- Aquí no hay hora personal, la hora es únicamente colectiva - , eso pensaba mientras caminaba con mi trasero a cuestas.
A pesar de haber recorrido por lo menos dos veces el “gran Santiago” como lo llaman ellos, siempre vuelvo, cómo dicen por ahí “volverás como sea a tus raíces”, dicho que queda más que confirmado con mi experiencia. Nacido y criado aquí, soy hijo de de fieles habitantes de esta plaza. Mi nacionalidad no importa, pues todos en este lugar somos hermanos, bueno no sé si tan hermanos, porque esos grandotes no se parecen mucho a mí, pero lo aprendí por osmosis del viejito pelao’ que todos los viernes grita a los cuatro vientos que todos somos hijos de un tal santísimo del no sé cuánto y no sé donde, pero como nunca se olvida de mis migas de pan calientitas le creo absolutamente todo y a ojos cerrados. Pensando en esto, ahora que recuerdo justamente hoy es viernes, así que por ahí tendrá que aparecer.

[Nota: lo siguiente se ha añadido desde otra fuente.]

Lemma diffRows_hash_multiple T s a32 b32 n :
  baselineData32 s = Some a32 -> candidateData32 s = Some b32 ->
  forall y st,
    Z.of_nat (y + n) * DIFF_HASH_SPREAD <= 2 ^ 53 ->
    0 <= diffHashStartIndex st <= Z.of_nat y * DIFF_HASH_SPREAD ->
    (DIFF_HASH_SPREAD | diffHashStartIndex st) ->
    0 <= diffHash st -> (DIFF_HASH_SPREAD | diffHash st) \/ 2 ^ 53 <= diffHash st ->
    (DIFF_HASH_SPREAD | diffHash (diffRows n T s y st))
    \/ 2 ^ 53 <= diffHash (diffRows n T s y st).
Proof.
  intros Ha Hb. induction n as [|n IH]; intros y st Hy Hs Ds H0 Hh; cbn [diffRows]; [done |].
  assert (Hkey : rowKey y = Z.of_nat y * DIFF_HASH_SPREAD).
  { apply rowKey_exact. unfold DIFF_HASH_SPREAD in *. lia. }
  pose proof (diffRow_hash T s y st a32 b32 Ha Hb) as E. cbv zeta in E.
  pose proof (hashStep_iter_multiple (rowKey y)
                (Z.to_nat (countMismatches T (diffData32 (copyRows s y st))
                             (y * width s * 3) (width s) 0 (width s)))
                (diffHash st) (diffHashStartIndex st)) as H.
  cbv zeta in H. rewrite <- E in H. cbn [fst snd] in H. rewrite Hkey in H.
  destruct H as (Hs' & Ds' & H0' & Hh'); try done.
  { unfold DIFF_HASH_SPREAD in *. lia. }
  { apply Z.divide_factor_r. }
  apply IH; try done; unfold DIFF_HASH_SPREAD in *; lia.
Qed.
(** [calculatePersonalizationScore]. *)
Definition calculatePersonalizationScore (st : State)
    (userId : option string) (context : option SearchContext) : R :=
  let score := 0%R in
  let score :=
    if truthy_str userId
    then (score + cw_userProfile (contextWeights st))%R else score in
  let score :=
    match context with
    | Some _ => (score + cw_context (contextWeights st))%R
    | None => score
    end in
  let score := (score + cw_temporal (contextWeights st))%R in
  Rmin score 1.0.

(** [personalize]. *)
Definition personalize (st : State) (request : SearchRequest)
    (layer3Results : Layer3Result) : M Layer4Result :=
  startTime <- Date_now ;;
  try_catch
    (if (length (l3r_results layer3Results) =? 0)%nat then
       now <- Date_now ;;
       ret {| l4r_results := []; l4r_totalCount := 0;
              l4r_executionTime := now - startTime;
              l4r_personalizationScore := 0 |}
     else
       let personalizedResults := l3r_results layer3Results in
       personalizedResults <-
         (match req_userId request with
          | Some userId =>
              if truthy_str (Some userId)
              then applyUserPersonalization st userId personalizedResults
              else ret personalizedResults
          | None => ret personalizedResults
          end) ;;
       personalizedResults <-
         (match req_context request with
          | Some context =>
              applyContextualPersonalization st personalizedResults
                context
          | None => ret personalizedResults
          end) ;;
       personalizedResults <-
         applyTemporalPersonalization st personalizedResults ;;
       let personalizedResults := sort_desc sr_score personalizedResults in
       let finalResults :=
         slice0 (maxFinalResults config) personalizedResults in
       let personalizationScore :=
         calculatePersonalizationScore st (req_userId request)
           (req_context request) in
       now <- Date_now ;;
       ret {| l4r_results := finalResults;
              l4r_totalCount := Z.of_nat (length personalizedResults);
              l4r_executionTime := now - startTime;
              l4r_personalizationScore := personalizationScore |})
    (LayerError "Layer4").
End WithConfig.

(** [getStats]. *)
Record Stats : Type := mkStats {
  stats_totalUserProfiles : Z;
  stats_contextWeights : ContextWeights
}.

Definition getStats (st : State) : Stats :=
  {| stats_totalUserProfiles := Z.of_nat (size (userProfiles st));
     stats_contextWeights := contextWeights st |}.
(** On a board that holds nothing anywhere the walk that [Bishop.can_move]
    starts for equal positions goes on for as long as there is fuel. *)
Lemma Bishop_same_square_boundless (fuel : nat) (self : Piece) (pos : Pos) :
  Bishop.can_move (cls := boundless) fuel self tt pos pos = None.
Proof.
  destruct pos as [r c]. unfold Bishop.can_move, slide, step_nonzero.
  rewrite !Z.sub_diag, Z.eqb_refl.
  destruct (Z.gtb_spec r r); [lia|]. destruct (Z.gtb_spec c c); [lia|].
  simpl fst; simpl snd.
  assert (forall n, 1 <= n ->
            walk (cls := boundless) fuel tt (r - n, c - n) (-1, -1) (r, c) = None)
    as Hloop.
  { induction fuel as [|fuel IH]; intros n Hn; simpl.
    - assert (Pos_eqb (r - n, c - n) (r, c) = false) as ->; [|done].
      apply Pos_eqb_neq. intros [= ? ?]. lia.
    - assert (Pos_eqb (r - n, c - n) (r, c) = false) as ->.
      { apply Pos_eqb_neq. intros [= ? ?]. lia. }
      replace (r - n + -1) with (r - (n + 1)) by lia.
      replace (c - n + -1) with (c - (n + 1)) by lia.
      apply IH. lia. }
  replace (r + -1) with (r - 1) by lia. replace (c + -1) with (c - 1) by lia.
  by rewrite Hloop.
Qed.
(** C9: in the environment [render_scene] builds, whatever writes the
    terminal refuses, a write fault never ends a frame or the loop: once
    the camera has moved, the frame completes, having issued the [addstr]
    of every viewport row and the crosshair [addch]; a frame, and the loop,
    can only stop on an [OverflowError] or [ValueError] of the camera
    arithmetic, never on [curses.error]. *)
Theorem write_faults_swallowed (disp : display) (e : env) (st : state) :
  wf_env e -> (forall c, disp c = true -> is_write c = true) ->
  (forall st1 sx sy, camera e st = Ok (st1, (sx, sy)) ->
     exists t, frame disp e st = Ok (st1, t) /\
       written_rows t = range (max_y e) /\ written_cells t = [(max_y e / 2, max_x e / 2)]) /\
  (forall ex, frame disp e st = Err ex -> arith_error ex) /\
  (forall listening inputs ex, run_frames disp e listening inputs st = Err ex -> arith_error ex).
Proof.
  intros Hwf Hdisp. split; [|split].
  - intros st1 sx sy Hc. exact (frame_complete disp e st st1 sx sy Hwf Hdisp Hc).
  - intros ex. exact (frame_err disp e st ex Hwf Hdisp).
  - intros listening inputs ex. exact (run_frames_err disp e listening inputs st ex Hwf Hdisp).
Qed.

Lemma write_faults_swallowed_witness :
  wf_env env4 /\ (forall c, failing_display c = true -> is_write c = true) /\
  exists st1 sx sy t,
    camera env4 cam45 = Ok (st1, (sx, sy)) /\ frame failing_display env4 cam45 = Ok (st1, t) /\
    written_rows t = range (max_y env4) /\ written_cells t = [(max_y env4 / 2, max_x env4 / 2)].
Proof.
  split; [exact wf_env4|]. split; [exact failing_display_writes|].
  destruct (camera env4 cam45) as [[st1 [sx sy]]|] eqn:Hc; [|vm_compute in Hc; discriminate].
  destruct (proj1 (write_faults_swallowed failing_display env4 cam45 wf_env4 failing_display_writes)
              st1 sx sy Hc) as (t & Hf & Hr & Hcl).
  exists st1, sx, sy, t. repeat split; assumption.
Defined.

(** ** The callback and the buffer *)

Lemma heap_get_set (h : list (Z * Z)) (p : nat) (v : Z * Z) :
  (p < List.length h)%nat -> heap_get (heap_set h p v) p = v.
Proof.
  revert p. induction h as [|x h IH]; intros p Hp; simpl in Hp; [lia|].
  destruct p as [|p]; [reflexivity|]. unfold heap_get. simpl. apply IH. lia.
Qed.

Lemma callback_scene_offset (ty : event_type) (dx dy : Z) (s : state) :
  scene_offset (mouse_event_callback ty dx dy s) = scene_offset s.
Proof. destruct ty; simpl; [destruct (buffer s)|]; reflexivity. Qed.

Lemma callback_vertical_offset (ty : event_type) (dx dy : Z) (s : state) :
  vertical_offset (mouse_event_callback ty dx dy s) = vertical_offset s.
Proof. destruct ty; simpl; [destruct (buffer s)|]; reflexivity. Qed.


(** ** A scroll by a whole scene width *)




(** ** Start-up *)

Lemma camera_still (e : env) (st : state) :
  0 < scene_width e -> 0 < scene_height e ->
  buffer st = (0, 0) -> scene_offset st = S754_zero false -> vertical_offset st = S754_zero false ->
  camera e st = Ok (drain_reset st, (0, 0)).
Proof.
  intros HW HH Hb Ho Hv. unfold camera, drain_read. rewrite Hb.
  rewrite (advance_zero_dy 0 _ (S754_zero false) eq_refl). cbn [bind].
  unfold drain_reset. cbn [scene_offset vertical_offset heap buf]. rewrite Ho, Hv.
  change (float_sub (S754_zero false) (float_mul (S754_zero false) SCROLL_SPEED)) with (S754_zero false).
  change (float_add (S754_zero false) (S754_zero false)) with (S754_zero false).
  rewrite !anchor_zero by assumption. reflexivity.
Qed.

(** When no motion reaches the buffer, the camera stays at [(0.0, 0.0)] and
    every frame completes. *)
Lemma run_frames_frozen (disp : display) (e : env) (listening : bool)
      (inputs : list (list (Z * Z))) (st : state) :
  wf_env e -> (forall c, disp c = true -> is_write c = true) ->
  (forall m s, In m inputs -> deliver listening m s = s) ->
  buffer st = (0, 0) -> scene_offset st = S754_zero false -> vertical_offset st = S754_zero false ->
  exists st', run_frames disp e listening inputs st = Ok st' /\
    buffer st' = (0, 0) /\ scene_offset st' = S754_zero false /\ vertical_offset st' = S754_zero false.
Proof.
  intros Hwf Hdisp. destruct (wf_env_sizes e Hwf) as [HW HH]. revert st.
  induction inputs as [|m inputs IH]; intros st Hdel Hb Ho Hv; cbn [run_frames].
  - exists st. repeat split; assumption.
  - rewrite (Hdel m st (or_introl eq_refl)).
    destruct (frame_complete disp e st (drain_reset st) 0 0 Hwf Hdisp
                (camera_still e st HW HH Hb Ho Hv)) as (t & Hf & _).
    unfold bind. rewrite Hf. cbn [fst].
    apply IH.
    + intros m' s Hin. apply Hdel. right. exact Hin.
    + exact (frame_buffer_cleared _ _ _ _ _ Hf).
    + exact Ho.
    + exact Hv.
Qed.

(** On a display that may fail on writes only, [curses.wrapper] sets the
    terminal up and hands over to [render_scene], whose own set-up calls
    succeed too. *)
Lemma wrapper_setup (disp : display) (my mx : Z) (listening : bool)
      (inputs : list (list (Z * Z))) :
  (forall c, disp c = true -> is_write c = true) ->
  wrapper disp my mx listening inputs =
    (let! e := make_env my mx in run_frames disp e listening inputs initial_state).
Proof.
  intros Hdisp. unfold wrapper, render_scene.
  rewrite !(unguarded_ok disp _ Hdisp) by reflexivity. cbn [bind].
  destruct (make_env my mx) as [e|ex]; cbn [bind];
    [destruct (run_frames disp e listening inputs initial_state)|]; reflexivity.
Qed.

Lemma make_env80 : make_env 24 80 = Ok env80.
Proof. vm_compute. reflexivity. Qed.

(** C4 (code defect): on an 80x24 terminal, when [CGEventTapCreate] fails,
    the exception ends only the daemon listener thread (its message goes to
    [threading.excepthook]); the process is not aborted, and the main thread
    keeps rendering with a camera that stays at its initial position,
    whatever motion the user makes. *)
Theorem listener_failure_keeps_running (disp : display) (inputs : list (list (Z * Z))) :
  (forall c, disp c = true -> is_write c = true) ->
  listener (program disp false 24 80 inputs) = ThreadDied (Exception "Unable to create event tap.") /\
  stderr (program disp false 24 80 inputs) = ["Unable to create event tap."%string] /\
  aborted (program disp false 24 80 inputs) = false /\
  exists st, main_thread (program disp false 24 80 inputs) = Ok st /\
             scene_offset st = scene_offset initial_state /\
             vertical_offset st = vertical_offset initial_state.
Proof.
  intros Hdisp.
  destruct (run_frames_frozen disp env80 false inputs initial_state wf_env80 Hdisp
              (fun m s _ => eq_refl) eq_refl eq_refl eq_refl) as (st & Hrun & _ & Ho & Hv).
  unfold program. cbn [spawn start_mouse_listener excepthook_output listener stderr
                       main_thread aborted].
  rewrite wrapper_setup by exact Hdisp. rewrite make_env80. cbn [bind]. rewrite Hrun.
  repeat split; try reflexivity. exists st. repeat split; assumption.
Qed.

Lemma listener_failure_keeps_running_witness :
  (forall c, quiet_display c = true -> is_write c = true) /\
  aborted (program quiet_display false 24 80 [[(3, 4)]; [(-7, 1)]]) = false.
Proof.
  split; [exact quiet_display_writes|].
  exact (proj1 (proj2 (proj2 (listener_failure_keeps_running quiet_display [[(3, 4)]; [(-7, 1)]]
                                quiet_display_writes)))).
Defined.
(** ** The drain race *)

Lemma heap_set_set (h : list (Z * Z)) (p : nat) (v w : Z * Z) :
  heap_set (heap_set h p v) p w = heap_set h p w.
Proof.
  revert p. induction h as [|x h IH]; intros [|p]; cbn [heap_set]; try reflexivity.
  rewrite IH. reflexivity.
Qed.

(** The steps of one callback, run back to back, do what
    [mouse_event_callback] does. *)
Lemma callback_steps_run (s : sys) (dx dy : Z) :
  cb_reg s = None -> buf_valid (shared s) ->
  run_sched s (callback_steps dx dy) =
    mkSys (mouse_event_callback kCGEventMouseMoved dx dy (shared s)) None (reads s) (drained s).
Proof.
  destruct s as [[so vo h b] c r d]. cbn [cb_reg shared]. intros -> Hv.
  unfold buf_valid in Hv. cbn [heap buf] in Hv.
  unfold run_sched, callback_steps, mouse_event_callback, buffer.
  cbn [fold_left sys_step shared cb_reg reads drained heap buf scene_offset vertical_offset].
  rewrite heap_get_set by exact Hv. rewrite heap_set_set.
  destruct (heap_get h b) as [x y]. cbn [pair_get pair_set fst snd].
  repeat f_equal; lia.
Qed.

(** C3 (code defect): draining is two statements.  When the listener's
    callback runs between them, its motion is added to the list that line
    102 then discards: the schedule [lost_sched] applies [dx = 5], and after
    a further complete drain nothing is pending on either thread, yet the
    drains consumed [0]. *)
Theorem drain_race_loses_motion :
  applied_dx lost_sched = 5 /\
  sum_dx (drained (run_sched sys0 lost_sched)) = 0 /\
  reads (run_sched sys0 lost_sched) = [] /\
  cb_reg (run_sched sys0 lost_sched) = None /\
  buffer (shared (run_sched sys0 lost_sched)) = (0, 0).
Proof. vm_compute. repeat split. Qed.

(** * Further properties of [main.py] *)

(** ** Scene generation *)

Lemma setitem_in {A : Type} (l : list A) (i : Z) (x : A) :
  0 <= i < Z.of_nat (List.length l) ->
  exists l', setitem l i x = Ok l' /\ List.length l' = List.length l /\
    forall j d, nth j l' d = if Nat.eqb j (Z.to_nat i) then x else nth j l d.
Proof.
  intros Hi. unfold setitem.
  destruct (Z.ltb_spec i 0); [lia|].
  destruct (Z.ltb_spec i 0); [lia|].
  destruct (Z.leb_spec (Z.of_nat (List.length l)) i); [lia|]. cbn [orb].
  eexists. split; [reflexivity|]. split.
  - rewrite length_app. cbn [List.length]. rewrite length_firstn, length_skipn. lia.
  - intros j d.
    assert (Hf : List.length (firstn (Z.to_nat i) l) = Z.to_nat i) by (rewrite length_firstn; lia).
    destruct (Nat.eqb_spec j (Z.to_nat i)) as [->|Hne].
    + rewrite app_nth2 by lia. rewrite Hf, Nat.sub_diag. reflexivity.
    + destruct (Nat.lt_ge_cases j (Z.to_nat i)).
      * rewrite app_nth1 by lia. rewrite nth_firstn.
        destruct (Nat.ltb_spec j (Z.to_nat i)); [reflexivity|lia].
      * rewrite app_nth2 by lia. rewrite Hf.
        destruct (j - Z.to_nat i)%nat as [|k] eqn:Ek; [lia|]. cbn [nth].
        rewrite nth_skipn. f_equal. lia.
Qed.

Lemma setitem_out {A : Type} (l : list A) (i : Z) (x : A) :
  Z.of_nat (List.length l) <= i -> setitem l i x = Err IndexError.
Proof.
  intros Hi. unfold setitem.
  destruct (Z.ltb_spec i 0); [lia|].
  destruct (Z.leb_spec (Z.of_nat (List.length l)) i); [|lia].
  rewrite orb_true_r. reflexivity.
Qed.

Lemma mark_row_in (row : list ascii) (cols : list Z) :
  (forall c, In c cols -> 0 <= c < Z.of_nat (List.length row)) ->
  exists row', mark_row row cols = Ok row' /\ List.length row' = List.length row /\
    forall j, nth j row' " "%char =
      if existsb (fun c => Nat.eqb j (Z.to_nat c)) cols then "#"%char else nth j row " "%char.
Proof.
  revert row. induction cols as [|c cols IH]; intros row Hc; simpl.
  - exists row. repeat split.
  - destruct (setitem_in row c "#"%char) as (r & Hr & Hlen & Hnth); [apply Hc; left; reflexivity|].
    unfold bind. rewrite Hr.
    destruct (IH r) as (row' & H' & Hlen' & Hnth').
    { intros c' Hin. rewrite Hlen. apply Hc. right. exact Hin. }
    exists row'. split; [exact H'|]. split; [lia|].
    intros j. rewrite Hnth', Hnth.
    destruct (Nat.eqb j (Z.to_nat c)); simpl; [destruct (existsb _ cols)|]; reflexivity.
Qed.

Lemma mark_row_out (row : list ascii) (cols : list Z) :
  (forall c, In c cols -> 0 <= c) ->
  (exists c, In c cols /\ Z.of_nat (List.length row) <= c) ->
  mark_row row cols = Err IndexError.
Proof.
  revert row. induction cols as [|c cols IH]; intros row Hpos (c0 & Hin & Hc0); [destruct Hin|].
  simpl. destruct (Z.lt_ge_cases c (Z.of_nat (List.length row))) as [Hlt|Hge].
  - destruct (setitem_in row c "#"%char) as (r & Hr & Hlen & _).
    { split; [apply Hpos; left; reflexivity|exact Hlt]. }
    unfold bind. rewrite Hr. apply IH.
    + intros c' H'. apply Hpos. right. exact H'.
    + destruct Hin as [<-|Hin]; [lia|]. exists c0. rewrite Hlen. split; assumption.
  - rewrite setitem_out by exact Hge. reflexivity.
Qed.

Lemma marked_cols_spec (j : nat) :
  existsb (fun c => Nat.eqb j (Z.to_nat c)) (map (fun k => 5 + k) (range 10)) =
  (Nat.leb 5 j && Nat.ltb j 15)%bool.
Proof.
  do 15 (destruct j as [|j]; [reflexivity|]). reflexivity.
Qed.

Lemma getitem_repeat {A : Type} (x : A) (n : nat) (i : Z) :
  0 <= i < Z.of_nat n -> getitem (repeat x n) i = Ok x.
Proof.
  intros Hi. unfold getitem.
  destruct (Z.ltb_spec i 0); [lia|]. destruct (Z.ltb_spec i 0); [lia|].
  rewrite nth_error_repeat by lia. reflexivity.
Qed.

Lemma getitem_out {A : Type} (l : list A) (i : Z) :
  Z.of_nat (List.length l) <= i -> getitem l i = Err IndexError.
Proof.
  intros Hi. unfold getitem.
  destruct (Z.ltb_spec i 0); [lia|]. destruct (Z.ltb_spec i 0); [lia|].
  rewrite (proj2 (nth_error_None l (Z.to_nat i))) by lia. reflexivity.
Qed.

Lemma nth_repeat_lt {A : Type} (x d : A) (m r : nat) : (r < m)%nat -> nth r (repeat x m) d = x.
Proof.
  intros Hr. rewrite (nth_indep _ d x) by (rewrite repeat_length; exact Hr). apply nth_repeat.
Qed.

Lemma marked_cols_in (c : Z) :
  In c (map (fun k => 5 + k) (range 10)) -> 5 <= c < 15.
Proof.
  unfold range. intros H. apply in_map_iff in H as (k & <- & Hk).
  apply in_map_iff in Hk as (n & <- & Hn). apply in_seq in Hn. simpl in Hn. lia.
Qed.

Lemma marked_cols_14 : In 14 (map (fun k => 5 + k) (range 10)).
Proof.
  apply in_map_iff. exists 9. split; [reflexivity|].
  unfold range. apply in_map_iff. exists 9%nat. split; [reflexivity|].
  apply in_seq. simpl. lia.
Qed.
(** * Mercaz Daf Yomi transcript extractor: the resumable batch pipeline

    A shallow embedding of [enhanced_youtube_extractor.py]
    (class [MercazDafYomiExtractor]) and the properties of its parsers,
    classifier, progress store and batch processor.

    Python strings are modelled by [string]; a character is read as a code
    point in U+0000..U+00FF.  On that range [\d] is exactly [0-9], and
    [str.isspace] holds of 9..13, 28..32, 133 and 160. *)

From Stdlib Require Import List String Ascii ZArith Bool Lia Arith Sorted.
From Stdlib Require Import Permutation.
Import ListNotations.
Local Open Scope string_scope.
Local Open Scope Z_scope.

(** ** Python strings *)

Module PyStr.

Definition code (c : ascii) : nat := nat_of_ascii c.

(** [c.isdigit()] / the regex class [\d]. *)
Definition is_digit (c : ascii) : bool :=
  (48 <=? code c)%nat && (code c <=? 57)%nat.

(** [c.isspace()]. *)
Definition is_space (c : ascii) : bool :=
  let n := code c in
  ((9 <=? n)%nat && (n <=? 13)%nat) || ((28 <=? n)%nat && (n <=? 32)%nat)
  || (n =? 133)%nat || (n =? 160)%nat.

(** [c.lower()]: A-Z and the Latin-1 capitals (U+00D7 is the times sign). *)
Definition lower_char (c : ascii) : ascii :=
  let n := code c in
  if ((65 <=? n)%nat && (n <=? 90)%nat)
     || ((192 <=? n)%nat && (n <=? 222)%nat && negb (n =? 215)%nat)
  then ascii_of_nat (n + 32) else c.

Mientras pasan las horas, decido ir a ver qué habrá de nuevo en todos los lugares que, a ojos cerrados y como siameses, forman la grandiosa, pero más feúcha plaza que conozco, donde no deben olvidar señores, encontrarán al oeste tiradito pal’ norte, el punto que cuando los gringitos vestidos de exploradores, con short café (por la reflauta, ¿no existirá otro color?), jokey selvático, una gran mochila que les cuelga de la espalda y casi los bota y una cámara fotográfica, ven dicen “¡eh, aquí estar en punto uno de este país”. – tan raro que hablan y se visten estos – pienso mientras camino.
Cuando la naturaleza llama, no hay caso, menos para nosotros, lo bueno es que aquí tengo hartos arboles, que más parecen palitos afirma-curados, así que no me demoro nada en hacer lo que de seguro no quieres saber.
-¡Ah, cochino de porquería! -, me grita la vieja de los cuadros una vez más. Por la reflauta la vieja metete, siempre molestando mis momentos de colectiva intimidad. Pero, mientras pensaba eso y de paso me reía de la estupidez de la vieja, me pasó lo más increíble que a un quiltro pudiese sucederle, sí, no les miento, algo definitivamente para no creer. Vi acercarse a mí volando por los aires un ser medio extraño que, al principio me costó descifrar, pero que al pasar un rato pude reconocer con toda claridad… Era Dios. Ese Díos del que tanto hablaba el pelao’, él que te invita a vivir por siempre con él, a pesar de ser un malo de los malos, siempre pensé que era medio leso, porque perdonar a todos sin importar cuánto y cómo hicieran sus maldades, caramba que resultaba por lo menos raro. Pero ahí estaba, lo vi clarititito junto a mí, llamándome a no mear más en la calle ni menos a hacer el mete y saca con la Florcita, la perristuta de la plaza. Que si no me llevarían el perridiablo, el temido y ultra mega, odiado Lucifer perruno. –Que dios me libre de ese malvado-, le dije persignándome como lo hacían el grupo de “evangelocos” (así los llamaba la gente), y después de dos minutos de imaginar cómo sería mi vida allá a 80 grados, si a penas soportaba los 20, decidí cambiar.